Stage 3 uses a 1‑D convolutional neural network to decide whether each candidate link corresponds to a true airway branch, lung parenchyma, or an obstructed airway. Training data consist of 20 000 patches per class: true airway samples are taken from ground‑truth centerlines, parenchyma samples from non‑airway lung tissue, and obstruction samples are generated by adding high‑density noise to healthy airway segments. The 1‑D CNN receives ordered voxel intensities along the candidate centerline and its neighboring segments, learning to discriminate based on intensity patterns and geometric continuity. Only links classified as true airway are merged into the final mask, preventing false connections and preserving anatomical realism.

The authors evaluate RepAir on two publicly available datasets. ATM’22 contains 279 inspiratory CT scans (209 training, 70 testing) mainly from healthy subjects and a few COVID‑19 cases, with expert airway annotations. AeroPath comprises 27 scans from patients with severe pathologies (malignant tumors, sarcoidosis, emphysema) and similarly detailed annotations. Both datasets present different challenges: ATM’22 tests performance on typical anatomy, while AeroPath stresses robustness to disease‑induced distortions.

Performance is measured using Dice coefficient, true positive rate (TPR), false positive rate (FPR), Jaccard index (JI), Hausdorff distance (HD), and tree‑detected rate (TD), the latter quantifying the proportion of ground‑truth airway centerline length recovered. On ATM’22, RepAir achieves Dice 0.93 ± 0.02, JI 0.88 ± 0.04, TD 0.92 ± 0.06, and HD 42.75 ± 20.53 mm, surpassing Bronchinet (Dice 0.92, JI 0.85, TD 0.82, HD 44.61) and NaviAirway (Dice 0.80, JI 0.67, TD 0.47, HD 69.96). RepAir also records the lowest FPR (0.55 × 10⁻⁴), indicating fewer spurious detections. Visual inspection shows markedly fewer false‑negative regions, especially in peripheral bronchi.

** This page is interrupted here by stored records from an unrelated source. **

(** ** Lemmas: a zone that was read has no holes *)

(** What the JSON decoder guarantees of a file: the keys of the object of each
    label are distinct. *)
Definition file_ok (f : zone_file) : Prop :=
  match f with
  | ZoneFile _ (Some objmap) => ∀ d, ("data", VObj d) ∈ objmap → data_ok d
  | _ => True
  end.

Section loaded.
Context `{GoFormat} `{GoArch} `{GoSort} `{GoRange} `{RRParser}.

Lemma read_option_spec zone data e zone' data' :
  read_option (zone, data) e = Ret (inr (zone', data')) →
  z_Labels zone' = z_Labels zone ∧ (data' = data ∨ e = ("data", VObj data')).
Proof.
  destruct e as [k v]. unfold read_option. intros Hr.
  repeat (case_decide; [
    first [ apply bind_Ret in Hr as (x & Hx & Hr)];
    first [ injection Hr as <- <-; split; [by repeat case_match|by left]
          | repeat case_match; simplify_eq; split; [done|by left]
          | apply bind_Ret in Hr as (x' & Hx' & Hr); injection Hr as <- <-; split; [done|by left]
          | subst k; injection Hr as <- <-; destruct v; try done; injection Hx as ->;
            split; [done|by right] ] |]).
  injection Hr as <- <-. by split; [|left].
Qed.

Lemma read_options_spec objmap zone data zone' data' :
  read_options (zone, data) objmap = Ret (inr (zone', data')) →
  z_Labels zone' = z_Labels zone ∧ (data' = data ∨ ("data", VObj data') ∈ objmap).
Proof.
  revert zone data. induction objmap as [|e objmap IH]; intros zone data; cbn [read_options].
  { intros [= <- <-]. by split; [|left]. }
  intros Hr. apply bind_Ret in Hr as ([err|[z1 d1]] & Hs & Hr); [done|].
  apply read_option_spec in Hs as [E1 Hd1]. apply IH in Hr as [E2 Hd2]. split; [congruence|].
  destruct Hd2 as [->|?]; [|right; by right]. destruct Hd1 as [->| ->]; [by left|right; left].
Qed.

Lemma SetLocations_no_nil z g z' :
  SetLocations z g = Ret z' → zone_no_nil z → zone_no_nil z'.
Proof.
  unfold SetLocations. intros Hr Hz. apply bind_Ret in Hr as (ls & Hls & Hr). injection Hr as <-.
  intros k l t rs. cbn. intros Hl Ht. pose proof (gmap_traverse_lookup _ _ _ k Hls) as Hk.
  destruct (z_Labels z !! k) as [l0|] eqn:E0; [|congruence].
  destruct Hk as (l1 & Hl1 & Hk). rewrite Hl in Hk. injection Hk as <-.
  destruct (l_Closest l0); [|injection Hl1 as <-; by eapply Hz].
  apply bind_Ret in Hl1 as (rs1 & Hrs1 & Hl1). injection Hl1 as <-. cbn in Ht.
  pose proof (gmap_traverse_lookup _ _ _ t Hrs1) as Hk.
  destruct (l_Records l0 !! t) as [rs0|] eqn:E1; [|congruence].
  destruct Hk as (rs2 & Hrs2 & Hk). rewrite Ht in Hk. injection Hk as <-.
  unfold locate_records in Hrs2. case_match; [|injection Hrs2 as <-; by eapply Hz].
  apply mapM_res_Forall2 in Hrs2. clear -Hrs2. induction Hrs2 as [|r r' ? ? Hr]; constructor; [|done].
  unfold locate_record in Hr. apply bind_Ret in Hr as (r0 & _ & Hr).
  destruct (rr_Data (rec_RR r0)); try (by injection Hr as <-; eexists);
    apply bind_Ret in Hr as (g' & _ & Hr); apply bind_Ret in Hr as ([loc err] & _ & Hr);
    destruct err; injection Hr as <-; by eexists.
Qed.

Lemma ReadZoneFile_no_nil g origin f zone :
  file_ok f → ReadZoneFile g (NewZone origin) f = inr zone → zone_no_nil zone.
Proof.
  unfold ReadZoneFile. destruct f as [|mtime [objmap|]]; [done| |done]. intros Hok.
  set (z := match mtime with Some t => _ | None => _ end).
  assert (Hz : z_Labels z = ∅) by (unfold z; by case_match). clearbody z.
  destruct (load_object g z objmap) as [r| |] eqn:E; [|done..]. intros ->.
  unfold load_object in E. apply bind_Ret in E as ([err|[z1 data]] & E1 & E); [done|].
  apply read_options_spec in E1 as [Hz1 Hd]. apply bind_Ret in E as (z2 & E2 & E).
  assert (Hnn : zone_no_nil z2).
  { intros k l t rs Hl Ht.
    eapply (setupZoneData_inv data z1 z2 E2 _ _ k l t rs Hl Ht). Unshelve.
    - congruence.
    - destruct Hd as [->|Hd]; [constructor|by apply Hok]. }
  repeat case_match; try (by injection E as <-).
  apply bind_Ret in E as (z3 & E3 & E). injection E as <-. by eapply SetLocations_no_nil.
Qed.
End loaded.

Lemma setupHealthTests_ok z : zone_no_nil z → ok (setupHealthTests z).
Proof.
  intros Hz. unfold setupHealthTests.
  destruct (gmap_traverse_ok (λ (_ : string) (l : Label), match l_Test l with
    | None => Ret l
    | Some _ => rs ← gmap_traverse (λ _ rs, mapM_res setup_record_test rs) (l_Records l);
        Ret (set_Records l rs) end) (z_Labels z)) as [ls ->]; [|by eexists].
  intros k l Hl. case_match; [|by eexists].
  destruct (gmap_traverse_ok (λ (_ : Z) rs, mapM_res setup_record_test rs) (l_Records l))
    as [rs ->]; [|by eexists].
  intros t rs Ht. specialize (Hz k l t rs Hl Ht). clear Ht.
  induction Hz as [|r rs [r0 ->] Hz IH]; [by eexists|]. cbn [mapM_res].
  assert (ok (setup_record_test (Some r0))) as [r' ->].
  { unfold setup_record_test. cbn. case_match; by eexists. }
  cbn [mbind res_bind]. destruct IH as [rs' ->]. by eexists.
Qed.

Lemma SetupMetrics_ok heap z old :
  ∃ heap' m, SetupMetrics heap z old = Ret (heap', set_Metrics z m) ∧
    is_Some (LabelStats m) ∧ is_Some (ClientStats m).
Proof.
  unfold SetupMetrics, setup_stats.
  destruct (match old with Some o => z_Metrics o | None => z_Metrics z end) as [[ls|] [cs|]];
    eexists _, _; split_and!; try done; by eexists.
Qed.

On the more challenging AeroPath dataset, RepAir maintains superior results (Dice 0.88 ± 0.03, JI 0.78 ± 0.05, TD 0.90 ± 0.07, HD 50.15 ± 17.22 mm) compared with Bronchinet (Dice 0.62, TD 0.25, HD 173.92) and NaviAirway (Dice 0.84, TD 0.63, HD 79.86). The method’s ability to recover high‑generation airways despite severe obstruction demonstrates strong generalization from the ATM’22 training set without fine‑tuning.

Runtime analysis shows RepAir’s inference time is about 3 minutes per scan, slightly slower than Bronchinet due to the deeper nnU‑Net encoder‑decoder, but marginally faster than NaviAirway (by ~3 seconds). This modest overhead is justified by the substantial gains in topological completeness.

Key contributions of the work include: (1) integrating a state‑of‑the‑art nnU‑Net segmentation model with a dedicated topology‑correction stage, (2) designing a skeleton‑based discontinuity detector that respects anatomical constraints, (3) employing a lightweight 1‑D CNN to validate candidate connections, thereby eliminating false links while restoring missing branches, and (4) demonstrating consistent improvements across both healthy and diseased cohorts, indicating broad applicability. The authors note that the correction module is agnostic to the underlying segmentation network, allowing RepAir to be combined with any airway predictor.

Future directions suggested involve embedding connectivity constraints directly into the loss function for end‑to‑end training, extending the framework to multi‑task learning that simultaneously segments airway walls, and evaluating the impact of more complete airway trees on longitudinal disease monitoring and therapeutic response assessment. In summary, RepAir provides a practical, high‑performance solution for automated airway segmentation, bridging the gap between voxel‑wise accuracy and topological fidelity, and holds promise for advancing quantitative lung imaging in both research and clinical settings.